_Task data_
Definition summary_level_tag (level : HierarchicalSummaryLevel) : string :=
  "summary_level:" +:+ summary_level_name level.

Definition level_of_tag (tag : string) : option HierarchicalSummaryLevel :=
  if bool_decide (tag = summary_level_tag HierarchicalSummaryLevel.Dialog)
  then Some HierarchicalSummaryLevel.Dialog else
  if bool_decide (tag = summary_level_tag HierarchicalSummaryLevel.Topic)
  then Some HierarchicalSummaryLevel.Topic else
  if bool_decide (tag = summary_level_tag HierarchicalSummaryLevel.Profile)
  then Some HierarchicalSummaryLevel.Profile else None.

(** The first tag that names a level. *)
Definition extract_summary_level (summary : SummaryMemory) : option HierarchicalSummaryLevel :=
  let? tags := sm_tags summary else None in
  head (omap level_of_tag tags).

Definition summary_matches_level (summary : SummaryMemory) (level : HierarchicalSummaryLevel)
    : bool :=
  match extract_summary_level summary with
  | None => bool_decide (level = HierarchicalSummaryLevel.Dialog)
  | Some actual_level => bool_decide (actual_level = level)
  end.

(** ** Writes

    Each on an open connection; [with_writer] is the test that there is one. *)

(** The guards of sessions, facts and experiences never dereference an empty field
    ([session_field_rules_total] and its likes), so that the default is not taken. *)
Definition guard_of (result : option GuardResult) : GuardResult :=
  default (guard_fail "") result.

Section Store.
  Context {Db : Type} `{Sqlite Db}.

Definition run_statement (db : Db) (statement : Statement) (prepare_error step_error : string)
    (persisted_id : option string) : StoreResult * Db :=
  if negb (sqlite_prepare db (stm_sql statement))
  then (store_failure ResultCode.RuntimeRetryExhausted prepare_error, db) else
  let (step_status, db) := sqlite_step db statement in
  match map_sqlite_result step_status with
  | Some result => (store_failure result step_error, db)
  | None => (store_success persisted_id, db)
  end.

Definition create_session (db : Db) (session : Session) : StoreResult * Db :=
  let validation := guard_of (validate_session_field_rules session) in
  if negb (gr_ok validation)
  then (store_failure ResultCode.ValidationFieldMissing (gr_reason validation), db) else
  run_statement db {| stm_sql := InsertSession; stm_row := session_row session |}
    "failed to prepare session insert" "failed to insert session" (ses_session_id session).

(** The session's list of turns, as the turn that is appended leaves it. *)
Definition turns_update (turn_ids_json : option string) (turn : Turn) : Statement :=
  let turn_ids := decode_string_array (default "[]" turn_ids_json) in
  let turn_ids := turn_ids ++ option_list (tn_turn_id turn) in
  {| stm_sql := UpdateSessionTurns;
     stm_row := [bind_text (encode_string_array (Some turn_ids));
                 bind_optional_int64 (tn_created_at turn);
                 bind_optional_text (tn_session_id turn)] |}.

Definition append_turn (db : Db) (turn : Turn) : StoreResult * Db :=
  let validation := validate_turn_field_rules turn in
  if negb (gr_ok validation)
  then (store_failure ResultCode.ValidationFieldMissing (gr_reason validation), db) else
  let (inserted, db) :=
    run_statement db {| stm_sql := InsertTurn; stm_row := turn_row turn |}
      "failed to prepare turn insert" "failed to insert turn" None in
  if negb (sto_ok inserted) then (inserted, db) else
  let turn_ids_json := select_session_turns db (bind_optional_text (tn_session_id turn)) in
  run_statement db (turns_update turn_ids_json turn) "failed to prepare session turn update"
    "failed to update session turn index" (tn_turn_id turn).

(** An update that has changed no row is a failure. *)
Definition require_change (result : StoreResult) (db : Db) (not_found : string)
    : StoreResult * Db :=
  if sto_ok result && (sqlite_changes db =? 0)
  then (store_failure ResultCode.ValidationFieldMissing not_found, db)
  else (result, db).

Definition update_session_active (db : Db) (session_id : string) (last_active_at : Z)
    : StoreResult * Db :=
  let (result, db) :=
    run_statement db {| stm_sql := UpdateSessionActive;
                        stm_row := [SqlInt last_active_at; bind_text session_id] |}
      "failed to prepare session activity update" "failed to update session activity"
      (Some session_id) in
  require_change result db "session not found".

(** A summary of a dialog becomes its session's latest, if that can be written. *)
Definition upsert_summary (db : Db) (summary : SummaryMemory) : StoreResult * Db :=
  let validation := validate_summary_memory_field_rules summary in
  if negb (gr_ok validation)
  then (store_failure ResultCode.ValidationFieldMissing (gr_reason validation), db) else
  let (result, db) :=
    run_statement db {| stm_sql := UpsertSummary; stm_row := summary_row summary |}
      "failed to prepare summary upsert" "failed to upsert summary" (sm_summary_id summary) in
  if negb (sto_ok result) then (result, db) else
  if bool_decide (is_Some (sm_session_id summary)) && bool_decide (is_Some (sm_summary_id summary))
     && summary_matches_level summary HierarchicalSummaryLevel.Dialog
     && sqlite_prepare db UpdateLatestSummary
  then (result, (sqlite_step db
         {| stm_sql := UpdateLatestSummary;
            stm_row := [bind_optional_text (sm_summary_id summary);
                        bind_optional_text (sm_session_id summary)] |}).2)
  else (result, db).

_Work to complete_
Give the count of lines in the data that contain the word "None", and write nothing besides it.

_Your solution_
5